The meat is shaved and can be put into tacos, burritos, quesadillas or tortas. The meat comes with cilantro, onion and pineapple.

To go along with a meal, TT’s also serves beer, margaritas, aguas frescas — Tamarind, Jamaica and Horchata — fountain drinks and Jarritos — a Mexican soda. For dessert, customers can get churros with ice cream.

TT’s  is a family owned business.

“There are actually three families involved with it — the Herreras, Garcias and Gaonas,” Garcia said.

TTs head chef is a member of the Gaona family — Israel Gaona.

The families also own Pollo Bandido, Garcia’s Mexican Restaurant and Rosa Mexicano Super Mercado. Pollo Bandido is a Mexican barbecue restaurant on Main Street. Traditional Mexican food is served at Garcia’s on Brighton Park Boulevard. Rosa Mexicano Super Mercado is a grocery store that serves Mexican products.

“We thought outside the box. Why open up a store in a different city? Why not invest in our community, to try to create more jobs and opportunities for people?” Garcia said.

Garcia said the families play a large part in keeping the restaurants going.

“All of us play a part, generations, everything from grandchildren, nieces, nephews and cousins. Everyone has a part,” Garcia said.


Orange Paloma (Hannah Brown/hannah.brown@state-journal.com)

Orange Paloma

In Juan Garcia’s home state of Jalisco, Mexico, the authentic margarita is made with Mexico’s popular soda Jarritos and tequila, and is called the Paloma.

“That’s the traditional margarita,” Garcia said.

This recipe calls for mandarin flavored Jarritos, which offers the drink a refreshing kick.

“It has a fizz to it, which makes it a refreshing summer drink,” he said. “Good for being on the Kentucky river.”


2 ounces Degollado tequila

Juice of 1/2 a lime

Pinch of salt

A lime slice for garnish

Jarritos mandarin flavored soda


Fill a 10-ounce glass with ice, and add Degollado tequila, lime juice, and pinch of salt.

Top with Jarritos mandarin soda and garnish with a slice of lime.

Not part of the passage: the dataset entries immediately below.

(** X5.  A stay of one day or less, zero and negative day counts included,
    is billed as one day: every amount is that of a one-day stay, and only
    [days_admitted] still shows the count that was passed. *)
Theorem X5_short_stay_billed_as_one_day
  (hospital_type : string) (days procedure_cost : Z) :
  days <= 1 ->
  calculate_hospitalization_cost hospital_type days procedure_cost =
  (r <- calculate_hospitalization_cost hospital_type 1 procedure_cost ;;
   Ret {| hosp_status := hosp_status r;
          CostEstimatorAgent.hospital_type := CostEstimatorAgent.hospital_type r;
          days_admitted := days;
          breakdown := breakdown r;
          total_cost := total_cost r;
          average_per_day := average_per_day r |})%res.
Proof.
  intros Hd. unfold calculate_hospitalization_cost.
  rewrite (Z.max_r days 1) by lia. rewrite (Z.max_r 1 1) by lia.
  destruct (int_mul_float _ (float_lit 24 100)) as [m|e]; [|reflexivity].
  cbn [res_bind].
  destruct (int_mul_float _ (float_lit 10 100)) as [t|e]; [|reflexivity].
  cbn [res_bind].
  destruct (int_mul_float _ (float_lit 17 100)) as [f|e]; [|reflexivity].
  cbn [res_bind].
  destruct (int_mul_float _ (float_lit 39 100)) as [o|e]; [|reflexivity].
  cbn [res_bind].
  destruct (int_add_float _ m) as [s|e]; [|reflexivity].
  cbn [res_bind].
  destruct (float_add_int _ procedure_cost) as [total|e]; [|reflexivity].
  cbn [res_bind].
  destruct (float_div_int total 1) as [avg|e]; reflexivity.
Qed.
(** ** The generator: frame and termination *)

Lemma stoch_hist_gen_start_range n : forall m i j tot prev,
  0 <= prev < 256 -> 0 <= stoch_hist_gen_start n m i j tot prev < 256.
Proof.
  induction n as [|n IH]; intros m i j tot prev Hp; cbn [stoch_hist_gen_start]; [exact Hp|].
  destruct (j <? STOCH_HIST_SIZE); [|exact Hp].
  destruct (_ >=? i); [apply uchar_range|apply IH, uchar_range].
Qed.

(** The first block draws at most one value and leaves [prev] a byte. *)
Lemma stoch_hist_gen_choose_eq size w :
  exists pos prev d,
    stoch_hist_gen_choose size w = Some ((pos, prev), after w d (calls w)) /\
    0 <= prev < 256 /\
    (model.total (stoch_hist w) = 0 -> pos = 0 /\ d = drawn w) /\
    (model.total (stoch_hist w) <> 0 -> pos = int size /\ d = S (drawn w)) /\
    forall sp c,
      stoch_hist_gen_choose size (mkWorld (stoch_hist w) sp (entropy w) (drawn w) c)
      = Some ((pos, prev), mkWorld (stoch_hist w) sp (entropy w) d c).
Proof.
  unfold stoch_hist_gen_choose, bind, gets. cbn [stoch_hist entropy drawn calls].
  destruct (Z.eqb_spec (model.total (stoch_hist w)) 0) as [Hz|Hnz].
  - exists 0, 0, (drawn w). unfold ret. rewrite after_same.
    repeat split; try lia; try reflexivity.
  - unfold get_random_bytes, ret. cbn [stoch_hist entropy drawn calls].
    eexists _, _, (S (drawn w)). split; [reflexivity|].
    split; [apply stoch_hist_gen_start_range; lia|].
    repeat split; try lia; try reflexivity.
Qed.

Al pastor (Hannah Brown/hannah.brown@state-journal.com)

Al pastor

For a taste of authentic Mexican street food, Tacos and Tortas co-owner Juan Garcia recommends the al pastor, an open-faced taco topped with tender, roasted pork, pineapple and other spices.

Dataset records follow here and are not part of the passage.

(** * Link extractor backend (app.py): a shallow embedding and its properties

    The development follows [app.py] function by function.  Python values that
    come from JSON (the request body, the option dictionary, the records of
    the history file) are modelled by the inductive type [json]; Python
    exceptions by the type [result]; the history file, the data directory and
    the outgoing HTTP requests by the record [world], threaded through the
    handlers by a small state-and-exception monad.  The [requests] library
    is an interface: what a call of [requests.get] returns or raises, and
    the URLs it asks the network for, are left open; what the code does
    with the response ([raise_for_status], the use of its text) is part of
    the model.

    Strings are Stdlib strings, one [ascii] per character: the model covers
    Python strings over the code points 0..255, on which comparison,
    stripping and iteration are exactly the ones of Python.  The message
    literals of the source are kept as the bytes of the source file; no
    definition inspects them. *)

From stdpp Require Import base decidable option list sorting strings gmap.
From Stdlib Require Import ZArith Ascii Lia.
From Stdlib Require DecimalString.

Set Warnings "-register-all".

(** ** Python values and exceptions *)

(** The exceptions the code can meet.  [OtherException] stands for whatever
    a library raises that is not one of the four builtin classes. *)
Inductive exn : Type :=
  | AttributeError
  | TypeError
  | KeyError
  | ValueError
  | OtherException (what : string).

Inductive result (A : Type) : Type :=
  | Ok (a : A)
  | Raise (e : exn).
Arguments Ok {A} a.
Arguments Raise {A} e.

Global Instance result_ret : MRet result := fun _ a => Ok a.
Global Instance result_bind : MBind result := fun _ _ f r =>
  match r with Ok a => f a | Raise e => Raise e end.
Global Instance result_fmap : FMap result := fun _ _ f r =>
  match r with Ok a => Ok (f a) | Raise e => Raise e end.

(** [try: r  except Exception: d] *)
Definition try_except {A} (r : result A) (d : A) : A :=
  match r with Ok a => a | Raise _ => d end.

(** JSON values as [json.load] and [request.get_json] build them.  Numbers
    are integers: JSON floats are outside the model.  A dictionary is its
    list of items, one per key; [dict_get] reads the first item of a key. *)
Inductive json : Type :=
  | JNull
  | JBool (b : bool)
  | JNum (n : Z)
  | JStr (s : string)
  | JList (l : list json)
  | JDict (kvs : list (string * json)).

Fixpoint dict_get (k : string) (kvs : list (string * json)) : option json :=
  match kvs with
  | [] => None
  | (k', v) :: rest => if String.eqb k k' then Some v else dict_get k rest
  end.

(** [bool(v)] *)
Definition truthy (v : json) : bool :=
  match v with
  | JNull => false
  | JBool b => b
  | JNum n => negb (Z.eqb n 0)
  | JStr s => negb (String.eqb s "")
  | JList l => match l with [] => false | _ => true end
  | JDict kvs => match kvs with [] => false | _ => true end
  end.

(** [v == s] for a Python string [s]: only a string equals a string. *)
Definition eq_str (s : string) (v : json) : bool :=
  match v with JStr s' => String.eqb s' s | _ => false end.

(** [o.get(k, d)]: only dictionaries have the method. *)
Definition py_get (o : json) (k : string) (d : json) : result json :=
  match o with
  | JDict kvs => Ok (default d (dict_get k kvs))
  | _ => Raise AttributeError
  end.

(** [o[k]] for a string key. *)
Definition py_getitem (o : json) (k : string) : result json :=
  match o with
  | JDict kvs => match dict_get k kvs with Some v => Ok v | None => Raise KeyError end
  | _ => Raise TypeError
  end.

Fixpoint str_contains (needle s : string) : bool :=
  String.prefix needle s ||
  match s with
  | EmptyString => false
  | String _ s' => str_contains needle s'
  end.

(** [k in o] for a string [k]. *)
Definition py_contains (k : string) (o : json) : result bool :=
  match o with
  | JDict kvs => Ok (bool_decide (is_Some (dict_get k kvs)))
  | JList l => Ok (existsb (eq_str k) l)
  | JStr s => Ok (str_contains k s)
  | _ => Raise TypeError
  end.

Fixpoint chars (s : string) : list string :=
  match s with
  | EmptyString => []
  | String c s' => String c EmptyString :: chars s'
  end.

(** [for x in o]: the items the loop visits. *)
Definition py_iter (o : json) : result (list json) :=
  match o with
  | JList l => Ok l
  | JDict kvs => Ok (map (fun kv => JStr (fst kv)) kvs)
  | JStr s => Ok (map JStr (chars s))
  | _ => Raise TypeError
  end.

Definition hashable (v : json) : bool :=
  match v with JList _ | JDict _ => false | _ => true end.

(** [set(o)], kept as the list of its members: the code only tests
    membership of strings in it. *)
Definition py_set (o : json) : result (list json) :=
  items ← py_iter o;
  if forallb hashable items then Ok items else Raise TypeError.

(** [s in st] for a string [s] and a set [st] built by [py_set]. *)
Definition str_in (s : string) (st : list json) : bool := existsb (eq_str s) st.

(** ** Strings *)

(** [c.isspace()] on the code points 0..255. *)
Definition isspace (c : ascii) : bool :=
  let n := nat_of_ascii c in
  (((9 <=? n) && (n <=? 13)) || ((28 <=? n) && (n <=? 32))
   || (n =? 133) || (n =? 160))%nat.

Fixpoint lstrip (s : string) : string :=
  match s with
  | EmptyString => EmptyString
  | String c s' => if isspace c then lstrip s' else s
  end.

Fixpoint rstrip (s : string) : string :=
  match s with
  | EmptyString => EmptyString
  | String c s' =>
      match rstrip s' with
      | EmptyString => if isspace c then EmptyString else String c EmptyString
      | r => String c r
      end
  end.

(** [s.strip()] *)
Definition strip (s : string) : string := rstrip (lstrip s).

(** [v.strip()]: only strings have the method. *)
Definition py_strip (v : json) : result string :=
  match v with JStr s => Ok (strip s) | _ => Raise AttributeError end.

(** [sorted(l)] on strings: ascending in the order of [String.le], the
    code-point lexicographic order.  Python's sort is stable and the order
    is total, so the result does not depend on the sorting algorithm. *)
Definition sorted (l : list string) : list string := merge_sort String.le l.

(** ** The libraries the code calls *)

(** [urllib.parse.ParseResult] *)
Record ParseResult : Type := mkParseResult {
  scheme : string;
  netloc : string;
  path : string;
  params : string;
  query : string;
  fragment : string
}.

(** [parsed._replace(query='')] and [parsed._replace(fragment='')] *)
Definition replace_query (p : ParseResult) (q : string) : ParseResult :=
  mkParseResult (scheme p) (netloc p) (path p) (params p) q (fragment p).
Definition replace_fragment (p : ParseResult) (f : string) : ParseResult :=
  mkParseResult (scheme p) (netloc p) (path p) (params p) (query p) f.

(** The three functions of [urllib.parse] the code uses.  Each may raise. *)
Class UrlLib : Type := {
  urljoin : string -> string -> result string;
  urlparse : string -> result ParseResult;
  geturl : ParseResult -> result string
}.

(** [BeautifulSoup(html, 'html.parser').find_all('a', href=True)], as the
    list of the [href] values of the anchors found, in document order. *)
Class HtmlParser : Type := {
  find_all_a_href : string -> list string
}.

(** [list(set(links))]: the members without repetition, in an order the
    language leaves open (it changes with the hash seed of the process). *)
Class SetOrder : Type := {
  list_set : list string -> list string;
  list_set_NoDup : forall l, NoDup (list_set l);
  list_set_elem_of : forall l x, x ∈ list_set l <-> x ∈ l
}.

(** The response object of [requests], as far as lines 158 to 163 and
    [raise_for_status] read it: the status code and the reason phrase of
    the last response received, the URL that response came from, and its
    body as text.  The library follows redirects ([allow_redirects] is true
    by default), so [resp_url] need not be the URL that was asked for. *)
Record http_response : Type := mkHttpResponse {
  resp_status : nat;
  resp_reason : string;
  resp_url : string;
  resp_text : string
}.

(** What the call [requests.get(url, ...)] of line 158 gives: a response,
    whatever its status; a [RequestException] raised by the library
    (connection error, timeout, too many redirects, ...), [cause] being its
    [str]; or another exception. *)
Inductive fetch_result : Type :=
  | Responded (page : http_response)
  | RequestException (cause : string)
  | FetchRaised (e : exn).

“The way it’s being roasted — outside to inside — makes the pork nice and juicy,” Garcia said.

This 100-year-old recipe comes from Rogelio Herrera from Michoacán, Mexico, Garcia said.

“We wanted to bring authentic recipes to Kentucky,” Garcia said. “Being the state capital, there should be more diversity.

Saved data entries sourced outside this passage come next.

Fixpoint skip (n : nat) (s : string) : string :=
  match n, s with
  | O, _ => s
  | S _, EmptyString => EmptyString
  | S k, String _ r => skip k r
  end.

(** [s.replace(pat, rep)] for a string pattern: the first occurrence only.
    [rep] is inserted literally, which is what JavaScript does when [rep]
    holds no dollar sign. *)
Fixpoint replace_first (pat rep s : string) : string :=
  if String.prefix pat s then rep ++ skip (String.length pat) s
  else match s with
       | EmptyString => EmptyString
       | String c r => String c (replace_first pat rep r)
       end.

End JsString.

(** ** adapter.ts: tool names *)

(** An optional string under a truthiness test: [undefined] and the
    empty string are falsy. *)
Definition truthy_opt (o : option string) : option string :=
  match o with
  | Some s => if JsString.truthy s then Some s else None
  | None => None
  end.

(** [/[^a-zA-Z0-9_]/] *)
Definition id_char (c : ascii) : bool :=
  (JsString.is_lower c || JsString.is_upper c || JsString.is_digit c
   || JsString.is_underscore c)%bool.

(** [/[^a-z0-9_]/] *)
Definition path_char (c : ascii) : bool :=
  (JsString.is_lower c || JsString.is_digit c || JsString.is_underscore c)%bool.

(** [operationId] is [operation.operationId], the one field of the
    operation that the function reads. *)
Definition generateFunctionName (method path : string) (operationId : option string)
  : string :=
  match truthy_opt operationId with
  | Some id => JsString.replace_outside id_char id
  | None =>
      let pathParts :=
        filter (fun p => JsString.truthy p = true)
          (JsString.split "_"
             (JsString.replace_outside path_char (JsString.toLowerCase path))) in
      JsString.toLowerCase method ++ "_" ++ JsString.join "_" pathParts
  end.


(** ** JavaScript values *)

(** A value as JSON delivers it, with [undefined]. *)
Inductive value : Type :=
| VUndefined
| VNull
| VBool (b : bool)
| VNumber (n : Z)
| VString (s : string)
| VArray (elements : list value)
| VObject (fields : list (string * value)).

(** The decimal digits of an integer. *)
Definition Z_toString (n : Z) : string :=
  DecimalString.NilZero.string_of_int (Z.to_int n).

(** Numbers: the doubles that are integers, and the two infinities. *)
Module JsNumber.

Inductive t : Type :=
| Finite (n : Z)
| Infinity (negative : bool).

(** The double nearest to a positive integer: 53 significant bits, a tie
    going to the even one. *)
Definition nearest (m : Z) : Z :=
  if Z.ltb m (2 ^ 53) then m
  else
    let e := (Z.log2 m - 52)%Z in
    let q := Z.shiftr m e in
    let r := (m - Z.shiftl q e)%Z in
    let half := Z.shiftl 1 (e - 1) in
    let q :=
      if (Z.ltb half r || (Z.eqb r half && Z.odd q))%bool then (q + 1)%Z else q in
    Z.shiftl q e.

(** The Number value for an integer. *)
Definition ofZ (n : Z) : t :=
  let m := nearest (Z.abs n) in
  if Z.leb (2 ^ 1024) m then Infinity (Z.ltb n 0)
  else Finite (if Z.ltb n 0 then - m else m)%Z.

Definition digits (m : Z) : Z := Z.of_nat (String.length (Z_toString m)).

(** The shortest decimal [s * 10 ^ e] that reads back as the double [x]
    of [n] digits, [s] of [k] digits or more; of two candidates of one
    length the nearer to [x], and of two equally near the even one. *)
Fixpoint shortest (fuel : nat) (k x n : Z) : Z * Z :=
  match fuel with
  | O => (x, 0%Z)
  | S fuel =>
      if Z.leb n k then (x, 0%Z)
      else
        let p := (10 ^ (n - k))%Z in
        let lo := (x / p)%Z in
        let hi := (lo + 1)%Z in
        let r := (x - lo * p)%Z in
        let below := Z.eqb (nearest (lo * p)) x in
        let above := Z.eqb (nearest (hi * p)) x in
        let up :=
          (above && (negb below || Z.ltb (p - r) r
                     || (Z.eqb (p - r) r && Z.odd lo)))%bool in
        if up then
          if Z.eqb hi (10 ^ k) then (1%Z, n) else (hi, (n - k)%Z)
        else if below then (lo, (n - k)%Z)
        else shortest fuel (k + 1)%Z x n
  end.

Fixpoint zeros (n : nat) : string :=
  match n with O => EmptyString | S k => String "0" (zeros k) end.

(** [Number.prototype.toString] on a positive double: the digits, then
    zeros up to 21 places, the exponent form beyond. *)
Definition positive (x : Z) : string :=
  let '(s, e) := shortest 17 1 x (digits x) in
  let text := Z_toString s in
  let n := (digits s + e)%Z in
  if Z.leb n 21 then (text ++ zeros (Z.to_nat e))%string
  else
    match text with
    | String d EmptyString => String d ("e+" ++ Z_toString (n - 1))%string
    | String d more =>
        String d ("." ++ more ++ "e+" ++ Z_toString (n - 1))%string
    | EmptyString => EmptyString
    end.

Definition toString (x : t) : string :=
  match x with
  | Finite n =>
      if Z.eqb n 0 then "0"
      else if Z.ltb n 0 then ("-" ++ positive (- n))%string
      else positive n
  | Infinity false => "Infinity"
  | Infinity true => "-Infinity"
  end.

End JsNumber.

(** Truthiness, as [if (v)] and [v || d] test it. *)
Definition truthy (v : value) : bool :=
  match v with
  | VUndefined | VNull | VBool false => false
  | VNumber n => negb (Z.eqb n 0)
  | VString s => JsString.truthy s
  | _ => true
  end.

(** Reading a key of an object given by its entries. *)
Fixpoint get {A : Type} (o : list (string * A)) (k : string) : option A :=
  match o with
  | [] => None
  | (k', a) :: r => if String.eqb k' k then Some a else get r k
  end.

(** A JavaScript [Map]: [set] on a key already present replaces the value
    and keeps the key's place; [values()] follows insertion order. *)
Module Map_.

Fixpoint set {V : Type} (k : string) (v : V) (m : list (string * V))
  : list (string * V) :=
  match m with
  | [] => [(k, v)]
  | (k', v') :: r =>
      if String.eqb k' k then (k', v) :: r else (k', v') :: set k v r
  end.

Definition values {V : Type} (m : list (string * V)) : list V := List.map snd m.

End Map_.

“This is authentic Mexican street food.”

The following is a recipe to make the Al Pastor using a slow cooker.

Recipe makes about 8 cups of al pastor


For the Spice Mix:

1 tablespoon dried onion flakes

2½ teaspoons kosher salt

2 teaspoons dried oregano

1 teaspoon cumin seeds

1 teaspoon garlic powder

½ teaspoon chipotle powder

For the Pork Shoulder:

1 pineapple, skin on and ends trimmed

3½ pounds pork shoulder or butt, cut into 2-inch chunks

1 dried guajillo chile

1 small yellow onion, quartered

2 garlic cloves, smashed

1½ cups chicken stock

¼ cup white vinegar

To serve:

Flaky sea salt, to taste

12 corn tortillas

1 cup cilantro leaves

2 limes, cut into wedges



In a large bowl, whisk together the spice mix ingredients. Stand the pineapple up on one end and, using a large knife, slice off the skins into 2-inch-wide strips.

Rinse three to four strips and set aside. Halve the pineapple widthwise. Core and dice one pineapple half into ½-inch pieces and slice the remaining pineapple half into ¼-inch rounds.

Add the pork shoulder to the spice mix and toss to coat evenly, then transfer to the slow cooker. Add the diced pineapple, guajillo, onion and garlic. Add the chicken stock and white vinegar, and top with the reserved pineapple peels, cut-sides down.

Turn the slow cooker to high and cook until the meat easily pulls apart with a fork, 5 to 5½ hours.

Serve with the pineapple rounds, tortillas, cilantro and lime wedges.